Capítulo 1

6 0 0
                                    

Há uma grande área de escavação no caminho entre a Capital e Sta. Ágata. A rodovia é um corredor de vento que deixa o clima levemente mais frio do que na cidade. Grandes escavadoras retiram aos poucos camadas de pedra enquanto passamos de carro escutando músicas de viagem.

Meu pai arrumava os óculos no rosto e apertava o volante em um esforço inútil para não levantar areia. Minha mãe tirava os cabelos lisos da frente do rosto e tentava levantar a janela para que o vento parasse de passar as páginas do seu livro.

Quando passamos as escavações, a estrada levou para a praia dos Cardeais, um pouco antes da cidade e aquilo despertou um comentário da minha mãe:

- Liz, você conhece o filho dos Carneiro, Lucas?

- Sim, mãe. - falei, encarando a praia.

- Em setembro, na época da tempestade,ele estava com uns amigos na casa de praia. As janelas da faixada quebraram e eles ficaram dois dias presos na casa. - suspirou - Não sei o que eu faria se isso acontecesse com você.

- Não se preocupe, mãe, eu prometo que não vou para a praia, se você quiser. - dei um meio sorriso.

- Isso é besteira. - meu pai entrou na conversa - Eu costumava vir para a praia dos Cardeais todos os finais de semana quando eu tinha a sua idade.

Ao longo dos anos ouvira diversas histórias sobre a época em que meu pai surfava e tinha os cabelos longos e lisos. Mas era difícil imaginar o meu pai assim atualmente, depois de cortar os cabelos e tornar-se um dentista, ele era uma pessoa totalmente diferente das fotos.

- E não é como se a tempestade tivesse atingido somente a praia. -ele protestou.

Era verdade. A tempestade atingira toda a região dos Cardeais, incluindo Sta. Ágata. Mas esse tipo de coisa não era incomum na cidade em que meus pais creceram. O clima era sempre imprevisível.

Meu plano não era mudar-me, muito menos sonhava em ser auxiliar de engenharia. Nada disso teria acontecido se não fosse pela carta, uma carta de selo azul que me fizera deixar a minha casa e a minha vida na Capital para - a protesto constante da minha mãe - mudar para uma cidade no interior do estado.

Mas Sta. Ágata não era tão pequena. Na verdade, era quase tão grande quanto a Capital. Tinha um aquário, um jardim botânico, um museu e alguns parques. Além disso, meus avós moravam em Sta. Ágata, e eu sentia que seria bom morar com eles pelo menos por um tempo.

Nas minhas mãos encarava a carta azul que informara que, mesmo nunca tendo feito o teste, eu já estava inscrita na universidade de Sta. Ágata. Aquilo me impossibilitava de aplicar minhas notas para a Católica de Fortaleza, uma faculdade nova que tinha o melhor instituto de engenharia elétrica do país,  e nunca ter que ser auxiliar de ninguém. Mas gostava de encarar o erro como um aviso do acaso, afinal alguns males são para o melhor.

Era como meus pais sempre disseram, existiam forças que guiavam a gente.

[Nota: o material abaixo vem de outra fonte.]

(* ===== verification/Threads.v ===== *)
(** * Threads

    The containers of [endpoint::thread] (endpoint/thread/src/ThreadApiImpl.cpp):
    the structures a thread's metadata may have, and the thread operations, which
    are [ModuleApi]'s at [ThreadKind]. *)

From Stdlib Require Import ZArith Lia Strings.String Strings.Byte.
From stdpp Require Import base list gmap fin_maps.
From S2P Require Import Prelude Bytes CoreTypes Crypto CryptoSuite Dynamic Encryptors Dio FieldData EncKeys ContainerData KeyProvider Utils StdMap Users Legacy Policies Containers Items Modules.
Import ModuleBaseApi ModuleApi.

Module ThreadDataSchema.
Definition UNKNOWN : Z := 0.
Definition VERSION_1 : Z := 1.
Definition VERSION_4 : Z := 4.
Definition VERSION_5 : Z := 5.
End ThreadDataSchema.

(** What a thread has beside the common fields. *)
Record ThreadExtra := mkThreadExtra { th_lastMsgDate : Z; th_messages : Z }.

Definition ThreadInfo `{!Dynamic} : Type := ContainerInfo ThreadExtra.
Definition Thread : Type := Container ThreadExtra.

(** [dynamic::ThreadDataV1], whose JSON names a status code of its own. *)
Record ThreadDataV1 := mkThreadDataV1 { tv1_title : bytes; tv1_statusCode : Z }.

Module ThreadApi.
Definition THREAD_TYPE_FILTER_FLAG : bytes := lit "thread".

Section Data.
Context {C : CryptoService} {E : Ecc} {E0 : Encodings} {D : Dynamic}.
Context `{!KeyFormats PublicKey} `{!KeyEntryJson} `{!HashOrder} `{!ModuleJson}.
Context `{!JsonCodec DIOEncryptorV1.DioJson} `{!JsonCodec EncryptionKey}.
Context `{!JsonCodec ModuleDataEncryptorV5.ModuleInternalMetaV5} `{!JsonCodec ThreadDataV1}.

Definition getThreadEntryDataStructureVersion (data : Var) : outcome Z :=
  if is_object data then
    version ← versioned data;
    mret (if bool_decide (version = 4) then ThreadDataSchema.VERSION_4
          else if bool_decide (version = 5) then ThreadDataSchema.VERSION_5
          else ThreadDataSchema.UNKNOWN)
  else if is_string data then mret ThreadDataSchema.VERSION_1
  else mret ThreadDataSchema.UNKNOWN.

(** The title and the status: the one the text itself carries, if it opens. *)
Definition decryptThreadV1 (data : Var) (encKey : DecryptedEncKeyV2) : outcome (bytes * option exn) :=
  try_with every_exn (
    text ← string_of data;
    d ← DataEncryptor.decrypt (T := ThreadDataV1) text (k_key encKey);
    mret (tv1_title d, code_status (tv1_statusCode d)))
  (fun code => ([], Some code)).

Definition convertThreadDataV1ToThread (info : ThreadInfo) (d : bytes * option exn) : outcome Thread :=
  let privateMeta := set_field (new_object []) (lit "title") (of_string d.1) in
  convertServerToLib info [] (stringify privateMeta) d.2 ThreadDataSchema.VERSION_1.

Definition decryptAndConvertThreadDataToThread (thread : ThreadInfo) (threadEntry : ContainerEntry)
    (encKey : DecryptedEncKeyV2) : outcome (Thread * DataIntegrityObject) :=
  version ← getThreadEntryDataStructureVersion (en_data threadEntry);
  if bool_decide (version = ThreadDataSchema.VERSION_1) then
    d ← decryptThreadV1 (en_data threadEntry) encKey;
    t ← convertThreadDataV1ToThread thread d;
    mret (t, made_up_dio thread [])
  else if bool_decide (version = ThreadDataSchema.VERSION_4) then
    d ← decryptModuleDataV4 (en_data threadEntry) encKey;
    t ← convertDecryptedDataV4 thread d;
    mret (t, made_up_dio thread (ModuleDataEncryptorV4.m4_authorPubKey d))
  else if bool_decide (version = ThreadDataSchema.VERSION_5) then
    d ← decryptModuleDataV5 (en_data threadEntry) encKey;
    t ← convertDecryptedDataV5 thread d;
    mret (t, ModuleDataEncryptorV5.m5_dio d)
  else
    t ← failed_container thread UnknowThreadFormatException;
    mret (t, empty_dio).

#[export] Instance ThreadKind : ModuleKind ThreadExtra := {|
  entry_version := getThreadEntryDataStructureVersion;
  unknown_format := UnknowThreadFormatException;
  data_integrity := ThreadDataIntegrityException;
  key_validation := ThreadEncryptionKeyValidationException;
  decryptAndConvertData := decryptAndConvertThreadDataToThread |}.

(** The common operations, at threads. *)
Context (_userPrivKey : PrivateKey) (_userVerifier : list VerificationRequest -> outcome (list bool)).
Context (_bridgeIdentity : option BridgeIdentity).

Definition assertThreadDataIntegrity (thread : ThreadInfo) : outcome unit := assertDataIntegrity thread.
Definition validateThreadDataIntegrity (thread : ThreadInfo) : outcome (option exn) :=
  ModuleApi.validateDataIntegrity thread.
Definition threadToModuleKeys (thread : ThreadInfo) : outcome ModuleKeys := moduleToModuleKeys thread.
Definition validateDecryptAndConvertThreadDataToThread (thread : ThreadInfo) : outcome Thread :=
  validateDecryptAndConvert _userPrivKey _userVerifier thread.
Definition validateDecryptAndConvertThreadsDataToThreads (threads : list ThreadInfo) : outcome (list Thread) :=
  validateDecryptAndConvertAll _userPrivKey _userVerifier threads.

Context {W : Type} `{!ConnectionWorld W} `{!ContainerServer ThreadExtra W}.

Definition _createThreadEx (contextId : bytes) (users managers : list UserWithPubKey)
    (publicMeta privateMeta type : bytes) (policies : option ContainerPolicy) : ST W bytes :=
  createContainer (X := ThreadExtra) _userPrivKey _bridgeIdentity contextId users managers publicMeta privateMeta type policies.
Definition createThread (contextId : bytes) (users managers : list UserWithPubKey) (publicMeta privateMeta : bytes)
    (policies : option ContainerPolicy) : ST W bytes :=
  _createThreadEx contextId users managers publicMeta privateMeta THREAD_TYPE_FILTER_FLAG policies.
Definition createThreadEx (contextId : bytes) (users managers : list UserWithPubKey)
    (publicMeta privateMeta type : bytes) (policies : option ContainerPolicy) : ST W bytes :=
  _createThreadEx contextId users managers publicMeta privateMeta type policies.

Definition updateThread (threadId : bytes) (users managers : list UserWithPubKey) (publicMeta privateMeta : bytes)
    (version : Z) (force forceGenerateNewKey : bool) (policies : option ContainerPolicy) : ST W unit :=
  updateContainer (X := ThreadExtra) _userPrivKey _userVerifier _bridgeIdentity threadId users managers publicMeta
    privateMeta version force forceGenerateNewKey policies.
Definition deleteThread (threadId : bytes) : ST W unit := deleteContainer (X := ThreadExtra) threadId.

Definition _getThreadEx (threadId type : bytes) : ST W Thread := getContainer _userPrivKey _userVerifier threadId type.
Definition getThread (threadId : bytes) : ST W Thread := _getThreadEx threadId THREAD_TYPE_FILTER_FLAG.
Definition getThreadEx (threadId type : bytes) : ST W Thread := _getThreadEx threadId type.

Definition _listThreadsEx (contextId : bytes) (pagingQuery : PagingQuery) (type : bytes) : ST W (list Thread * Z) :=
  listContainers _userPrivKey _userVerifier contextId pagingQuery type.
Definition listThreads (contextId : bytes) (pagingQuery : PagingQuery) : ST W (list Thread * Z) :=
  _listThreadsEx contextId pagingQuery THREAD_TYPE_FILTER_FLAG.
Definition listThreadsEx (contextId : bytes) (pagingQuery : PagingQuery) (type : bytes) : ST W (list Thread * Z) :=
  _listThreadsEx contextId pagingQuery type.

Definition getModuleKeysAndVersionFromServer (moduleId : bytes) : ST W (ModuleKeys * Z) :=
  ModuleApi.getModuleKeysAndVersionFromServer (X := ThreadExtra) moduleId.
Definition assertThreadExist (threadId : bytes) : ST W unit :=
  _ ← server_get (X := ThreadExtra) threadId None; mret tt.

(** [processConnectedEvent], and the part of [processDisconnectedEvent] that is
    the module's own. *)
Definition processConnectedEvent : ST W unit := invalidateModuleKeysInCache keyCache set_keyCache None.
Definition processDisconnectedEvent : ST W unit := invalidateModuleKeysInCache keyCache set_keyCache None.
End Data.

Section Laws.
Context {C : CryptoService} {E : Ecc} {E0 : Encodings} {D : Dynamic}.
Context `{!KeyFormats PublicKey} `{!KeyEntryJson} `{!KeyEntryJsonLaws} `{!HashOrder} `{!ModuleJson} `{!ModuleJsonLaws}.
Context `{!JsonCodec DIOEncryptorV1.DioJson} `{!JsonCodec EncryptionKey}.
Context `{!JsonCodec ModuleDataEncryptorV5.ModuleInternalMetaV5} `{!JsonCodec ThreadDataV1}.

#[export] Instance ThreadKindLaws : ModuleKindLaws ThreadExtra.
Proof.
  split.
  - intros d Hd. cbn. unfold getThreadEntryDataStructureVersion. rewrite mj5_is_object, mj5_versioned, Hd. by vm_compute.
  - intros info entry key Hv. cbn in Hv. cbn. unfold decryptAndConvertThreadDataToThread. by rewrite Hv.
Qed.
End Laws.
End ThreadApi.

Algumas nos recompensavam e outras nos puniam. Talvez fosse por isso que tivessem tanto medo de Sta. Ágata. Era assim que as coisas funcionavam por lá.

Depois de um corredor de árvores baixas e cheias de folhas que guiava o final da rodovia, adentramos na cidade, mais especificamente no engarrafamento da avenida principal. Passando por uma tartaruga o sedã de um pulo e jogou minhas malas para cima, fazendo com que dessem um grande baque sobre o porta-malas.

Com o susto, quase não percebi o meu celular tocando a musicazinha irritante que eu cpstumava gostar. Minha mãe, entendendo muito bem o que acontecera, perguntou-me:

- Não vai atender?
- Não. - respondi fechando a cara. Eu não queria falar com René naquele momento, constatei enquanto a minha garganta doía aquela típica dor de quem finge que está tudo bem, mas não está. Aumentei o volume da música.